Lemma count_is_repositories_witness :
  let out := Server.HTTPHandler Sample.externals Sample.registry 1000
               (Ok (Sample.payload
                      ["gcr.io/p/app"; "gcr.io/p/db"; "gcr.io/p/web"])) in
  ∃ resp,
    snd out = {| Server.status := 200; Server.body := Server.CleanBody resp |}
    ∧ Server.Count resp = 2
    ∧ length (Server.Refs resp) = 3
    ∧ Server.RefsByRepo resp !! "gcr.io/p/db" = None
    ∧ Server.Count resp = size (Server.RefsByRepo resp).
Proof.
  intros out.
  destruct out as [w' [st [| |resp]]] eqn:Hout;
    try (exfalso; subst out; vm_compute in Hout; discriminate Hout).
  assert (Hst : st = 200%Z).
  { subst out. by apply HTTPHandler_CleanBody in Hout as [-> _]. }
  subst st. exists resp. split; [reflexivity|].
  pose proof (proj1 (count_is_repositories Sample.externals Sample.registry
                       1000 _ w' 200 resp Hout)) as Hcount.
  subst out. vm_compute in Hout. injection Hout as _ <-.
  split; [reflexivity|]. split; [reflexivity|]. split; [reflexivity|].
  exact Hcount.
Defined.

(** * Further properties of the item filters *)

(** What a filter answers depends on which strings are in the list, not on
    their order or on how often they occur. *)
Theorem Matches_same_elements (f : ItemFilter.t) (l1 l2 : list string) :
  (∀ t, t ∈ l1 ↔ t ∈ l2) →
  ItemFilter.Matches f l1 = ItemFilter.Matches f l2.
Proof.
  intros Hsame. destruct f as [|[r|]|[r|]]; simpl; try done.
  - apply Bool.eq_iff_eq_true. rewrite !any_range_true.
    split; intros (t & Hin & Ht); exists t; (split; [by apply Hsame | done]).
  - apply Bool.eq_iff_eq_true. rewrite !all_range_true.
    split; intros Hall t Hin; apply Hall; by apply Hsame.
Qed.

Lemma Matches_same_elements_witness :
  (∀ t : string, t ∈ ["v1"; "v2"; "v1"] ↔ t ∈ ["v2"; "v1"])
  ∧ ItemFilter.Matches
      (ItemFilter.ItemFilterAll (Some (Sample.starts_with "v")))
      ["v1"; "v2"; "v1"]
    = ItemFilter.Matches
        (ItemFilter.ItemFilterAll (Some (Sample.starts_with "v")))
        ["v2"; "v1"].
Proof.
  assert (Hsame : ∀ t : string, t ∈ ["v1"; "v2"; "v1"] ↔ t ∈ ["v2"; "v1"]).
  { intros t. rewrite !elem_of_cons. tauto. }
  split; [exact Hsame|].
  exact (Matches_same_elements _ _ _ Hsame).
Defined.

Lemma any_range_app (re : Regexp) (l1 l2 : list string) :
  ItemFilter.any_range re (l1 ++ l2)
  = ItemFilter.any_range re l1 || ItemFilter.any_range re l2.
Proof.
  induction l1 as [|t l1 IH]; simpl; [done|].
  by destruct (MatchString re t).
Qed.
(** * CS2 demo analyzer: event aggregation and rating engine

    A shallow embedding of [backend/parser.py] (class [CS2DemoParser],
    [quick_parse]), [backend/rating.py] (class
    [PlayerRatingCalculator], [calculate_ratings_from_parser]) and the
    rank names of [config.py] ([get_rank_from_rating]).

    Conventions of the embedding.
    - A pandas DataFrame is a list of typed rows; a column that may be
      absent is a flag of the frame.
    - A pandas float is an [fnum]: an exact rational, or one of the IEEE
      special values +inf, -inf, NaN.  Finite arithmetic is exact (no
      rounding error, no signed zero); the special values follow IEEE.
    - A Python dict is an association list in insertion order.
    - A method of an object is a function of the object's state which
      returns the result together with the state afterwards.
    - The ELO update uses [10 ** x] with a fractional exponent and is
      therefore stated over the real numbers. *)

From Stdlib Require Import String Ascii List Bool Arith ZArith QArith Qround Qminmax.
From Stdlib Require Import Lia Lra Permutation Sorted.
From Stdlib Require Lqa.
From Stdlib Require Import Reals Qreals.
Import ListNotations.

Local Open Scope Z_scope.

(* ================================================================== *)
(** * Floating point values with IEEE special values *)
(* ================================================================== *)

Module Float.

Inductive fnum : Type :=
| Fin (q : Q)
| PInf
| NInf
| NaN.

Definition of_Z (z : Z) : fnum := Fin (inject_Z z).
Definition of_nat (n : nat) : fnum := Fin (inject_Z (Z.of_nat n)).

Definition is_nan (x : fnum) : bool :=
  match x with NaN => true | _ => false end.

(** The values that have a place in the order: all but NaN. *)
Definition not_nan (x : fnum) : Prop := is_nan x = false.

(** Sign of a finite value: [Gt] positive, [Eq] zero, [Lt] negative. *)
Definition qsign (q : Q) : comparison := (q ?= 0)%Q.

(** [x / y] as numpy computes it: division by zero does not raise, it
    gives an infinity, or NaN for [0 / 0]. *)
Definition fdiv (x y : fnum) : fnum :=
  match x, y with
  | NaN, _ | _, NaN => NaN
  | Fin a, Fin b =>
      match qsign b with
      | Eq => match qsign a with Eq => NaN | Gt => PInf | Lt => NInf end
      | _ => Fin (a / b)
      end
  | Fin _, (PInf | NInf) => Fin 0
  | (PInf | NInf), (PInf | NInf) => NaN
  | PInf, Fin b => match qsign b with Lt => NInf | _ => PInf end
  | NInf, Fin b => match qsign b with Lt => PInf | _ => NInf end
  end.

Definition fmul (x y : fnum) : fnum :=
  match x, y with
  | NaN, _ | _, NaN => NaN
  | Fin a, Fin b => Fin (a * b)
  | Fin a, PInf | PInf, Fin a =>
      match qsign a with Eq => NaN | Gt => PInf | Lt => NInf end
  | Fin a, NInf | NInf, Fin a =>
      match qsign a with Eq => NaN | Gt => NInf | Lt => PInf end
  | PInf, PInf | NInf, NInf => PInf
  | PInf, NInf | NInf, PInf => NInf
  end.

Definition fadd (x y : fnum) : fnum :=
  match x, y with
  | NaN, _ | _, NaN => NaN
  | Fin a, Fin b => Fin (a + b)
  | PInf, NInf | NInf, PInf => NaN
  | PInf, _ | _, PInf => PInf
  | NInf, _ | _, NInf => NInf
  end.

(** [Series.fillna(0)]. *)
Definition fillna0 (x : fnum) : fnum :=
  match x with NaN => Fin 0 | _ => x end.

(** [Series.clip(lo, hi)]: NaN stays NaN, infinities are clipped. *)
Definition clip (lo hi : Q) (x : fnum) : fnum :=
  match x with
  | NaN => NaN
  | PInf => Fin hi
  | NInf => Fin lo
  | Fin q => Fin (Qmin hi (Qmax lo q))
  end.

(** Rounding of a rational to the nearest integer, ties to the even
    neighbour ([numpy.rint]). *)
Definition rint (y : Q) : Z :=
  let n := Qfloor y in
  match (y - inject_Z n ?= 1 # 2)%Q with
  | Lt => n
  | Gt => n + 1
  | Eq => if Z.even n then n else n + 1
  end.

(** [Series.round(1)]: one decimal, computed as [rint (10 x) / 10]. *)
Definition round1 (x : fnum) : fnum :=
  match x with
  | Fin q => Fin (inject_Z (rint (q * 10)) / 10)
  | _ => x
  end.

(** Total order on the values that are not NaN:
    -inf < finite < +inf. *)
Definition fcompare (x y : fnum) : comparison :=
  match x, y with
  | Fin a, Fin b => (a ?= b)%Q
  | NInf, NInf | PInf, PInf => Eq
  | NInf, _ | _, PInf => Lt
  | _, _ => Gt
  end.

(** Same value: equal rationals, or the same special value. *)
Definition feq (x y : fnum) : Prop :=
  match x, y with
  | Fin a, Fin b => (a == b)%Q
  | PInf, PInf | NInf, NInf | NaN, NaN => True
  | _, _ => False
  end.

End Float.
Export Float.

(* ================================================================== *)
(** * Tables: ordering, distinct keys, keyed series *)
(* ================================================================== *)

Module Frame.

Section Sort.
Context {A : Type}.
Variable leb : A -> A -> bool.

Fixpoint insert_sorted (x : A) (l : list A) : list A :=
  match l with
  | [] => [x]
  | y :: l' => if leb x y then x :: l else y :: insert_sorted x l'
  end.

(** [sort_values]: ascending, stable. *)
Definition sort_values (l : list A) : list A :=
  fold_right insert_sorted [] l.
End Sort.

Section Keyed.
Context {K : Type}.
Variable eqb : K -> K -> bool.

(** Distinct values in order of first appearance. *)
Fixpoint uniq (l : list K) : list K :=
  match l with
  | [] => []
  | x :: l' => x :: filter (fun y => negb (eqb x y)) (uniq l')
  end.

(** Lookup by label in a keyed series; [None] is a missing label. *)
Fixpoint lookup {V : Type} (k : K) (s : list (K * V)) : option V :=
  match s with
  | [] => None
  | (k', v) :: s' => if eqb k' k then Some v else lookup k s'
  end.

Definition mem (k : K) (ks : list K) : bool :=
  existsb (fun x => eqb x k) ks.

(** Python [d[k] = v] on a dict kept in insertion order. *)
Fixpoint dict_set {V : Type} (k : K) (v : V) (d : list (K * V))
  : list (K * V) :=
  match d with
  | [] => [(k, v)]
  | (k', v') :: d' =>
      if eqb k' k then (k', v) :: d' else (k', v') :: dict_set k v d'
  end.

Variable leb : K -> K -> bool.

(** The non-null keys of a column, row by row. *)
Definition key_column {A : Type} (key : A -> option K) (rows : list A)
  : list K :=
  flat_map (fun r => match key r with Some k => [k] | None => [] end) rows.

(** The rows of one group. *)
Definition group {A : Type} (key : A -> option K) (rows : list A) (k : K)
  : list A :=
  filter (fun r => match key r with Some k' => eqb k' k | None => false end)
         rows.

(** [DataFrame.groupby(key)]: rows with a null key are dropped, the
    group labels come out sorted. *)
Definition group_labels {A : Type} (key : A -> option K) (rows : list A)
  : list K :=
  sort_values leb (uniq (key_column key rows)).

(** [groupby(key).agg(f)]: one aggregated value per group label. *)
Definition groupby {A B : Type} (key : A -> option K) (agg : list A -> B)
  (rows : list A) : list (K * B) :=
  map (fun k => (k, agg (group key rows k))) (group_labels key rows).
End Keyed.

Section DenseRank.
Context {A : Type}.
Variable cmp : A -> A -> comparison.

(** The distinct values of a column in descending order. *)
Fixpoint insert_level (v : A) (levels : list A) : list A :=
  match levels with
  | [] => [v]
  | l :: levels' =>
      match cmp v l with
      | Gt => v :: levels
      | Eq => levels
      | Lt => l :: insert_level v levels'
      end
  end.

Definition levels (column : list A) : list A :=
  fold_right insert_level [] column.

Definition above (v l : A) : bool :=
  match cmp l v with Gt => true | _ => false end.

Definition level_of (v l : A) : bool :=
  match cmp l v with Eq => true | _ => false end.

(** [Series.rank(ascending=False, method='dense')] at a value of the
    column: one more than the number of distinct greater values. *)
Definition dense_rank (column : list A) (v : A) : nat :=
  S (length (filter (above v) (levels column))).
End DenseRank.

(** A sum of an int64 column: every addition wraps around in two's
    complement. *)
Definition wrap64 (z : Z) : Z := (z + 2 ^ 63) mod 2 ^ 64 - 2 ^ 63.

Definition int64_sum (values : list Z) : Z :=
  fold_left (fun total v => wrap64 (total + v)) values 0.

(** The values of a dict of lists, each with its key. *)
Definition entries {K V : Type} (d : list (K * list V)) : list (K * V) :=
  flat_map (fun kv => map (pair (fst kv)) (snd kv)) d.

End Frame.
Export Frame.

(* ================================================================== *)
(** * backend/parser.py *)
(* ================================================================== *)

Module Parser.

(** ** Event tables delivered by the decoder *)

(** A row of the [player_death] table.  [attacker_name] is null for a
    death without a killer, [k_round] is the column ['round'] that
    [_assign_rounds_to_kills] adds. *)
Record KillEvent : Type := {
  k_tick : Z;
  attacker_name : option string;
  user_name : option string;
  assister_name : option string;
  headshot : bool;
  weapon : string;
  k_round : nat
}.

(** The kill table with its optional columns. *)
Record KillFrame : Type := {
  kill_rows : list KillEvent;
  has_round : bool;
  has_assister : bool
}.

Record DamageEvent : Type := {
  d_tick : Z;
  d_attacker_name : option string;
  dmg_health : Z
}.

Record RoundEndEvent : Type := {
  r_tick : Z;
  winner : string
}.

(** A row of the tick table: one position sample of one player. *)
Record TickRow : Type := {
  t_tick : Z;
  t_name : string;
  t_X : Q;
  t_Y : Q;
  t_Z : Q;
  health : Z
}.

(** ** Results and exceptions *)

Inductive outcome (A : Type) : Type :=
| Returned (a : A)
| Raised (msg : string).
Arguments Returned {A} a.
Arguments Raised {A} msg.

(** The external decoder object ([demoparser2.DemoParser]) as far as
    [parse_demo] uses it: each call returns a table with the columns
    the code reads, or raises. *)
Record DemoParser : Type := {
  parse_event_player_death : outcome KillFrame;
  parse_event_player_hurt : outcome (list DamageEvent);
  parse_event_round_end : outcome (list RoundEndEvent);
  parse_ticks : outcome (list TickRow)
}.

(** ** The parser object *)

Record CS2DemoParser : Type := {
  demo_path : string;
  parser : DemoParser;
  df_kills : option KillFrame;
  df_damages : option (list DamageEvent);
  df_rounds : option (list RoundEndEvent);
  df_ticks : option (list TickRow)
}.

Definition init (decoder : DemoParser) (path : string) : CS2DemoParser :=
  {| demo_path := path; parser := decoder;
     df_kills := None; df_damages := None;
     df_rounds := None; df_ticks := None |}.

Definition set_df_kills (v : option KillFrame) (self : CS2DemoParser) :=
  {| demo_path := demo_path self; parser := parser self;
     df_kills := v; df_damages := df_damages self;
     df_rounds := df_rounds self; df_ticks := df_ticks self |}.
Definition set_df_damages (v : option (list DamageEvent)) (self : CS2DemoParser) :=
  {| demo_path := demo_path self; parser := parser self;
     df_kills := df_kills self; df_damages := v;
     df_rounds := df_rounds self; df_ticks := df_ticks self |}.
Definition set_df_rounds (v : option (list RoundEndEvent)) (self : CS2DemoParser) :=
  {| demo_path := demo_path self; parser := parser self;
     df_kills := df_kills self; df_damages := df_damages self;
     df_rounds := v; df_ticks := df_ticks self |}.
Definition set_df_ticks (v : option (list TickRow)) (self : CS2DemoParser) :=
  {| demo_path := demo_path self; parser := parser self;
     df_kills := df_kills self; df_damages := df_damages self;
     df_rounds := df_rounds self; df_ticks := v |}.

(** Methods run in a state-and-exception monad over the object. *)
Definition M (A : Type) : Type := CS2DemoParser -> outcome A * CS2DemoParser.

Definition ret {A : Type} (a : A) : M A := fun self => (Returned a, self).
Definition raise {A : Type} (msg : string) : M A :=
  fun self => (Raised msg, self).
Definition bind {A B : Type} (m : M A) (f : A -> M B) : M B :=
  fun self =>
    match m self with
    | (Returned a, self') => f a self'
    | (Raised e, self') => (Raised e, self')
    end.
Definition get : M CS2DemoParser := fun self => (Returned self, self).
Definition modify (f : CS2DemoParser -> CS2DemoParser) : M unit :=
  fun self => (Returned tt, f self).
(** A call of the decoder: its exception propagates. *)
Definition call {A : Type} (f : DemoParser -> outcome A) : M A :=
  fun self => (f (parser self), self).
(** [try: body  except Exception: handler]. *)
Definition try_except {A : Type} (body : M A) (handler : string -> M A) : M A :=
  fun self =>
    match body self with
    | (Raised e, self') => handler e self'
    | r => r
    end.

- - - - - - -

ACTION ITEM
Your task is to copy each line of the entries that includes the word "externals".

WRITTEN REPLY
  let out := Server.HTTPHandler Sample.externals Sample.registry 1000
  pose proof (proj1 (count_is_repositories Sample.externals Sample.registry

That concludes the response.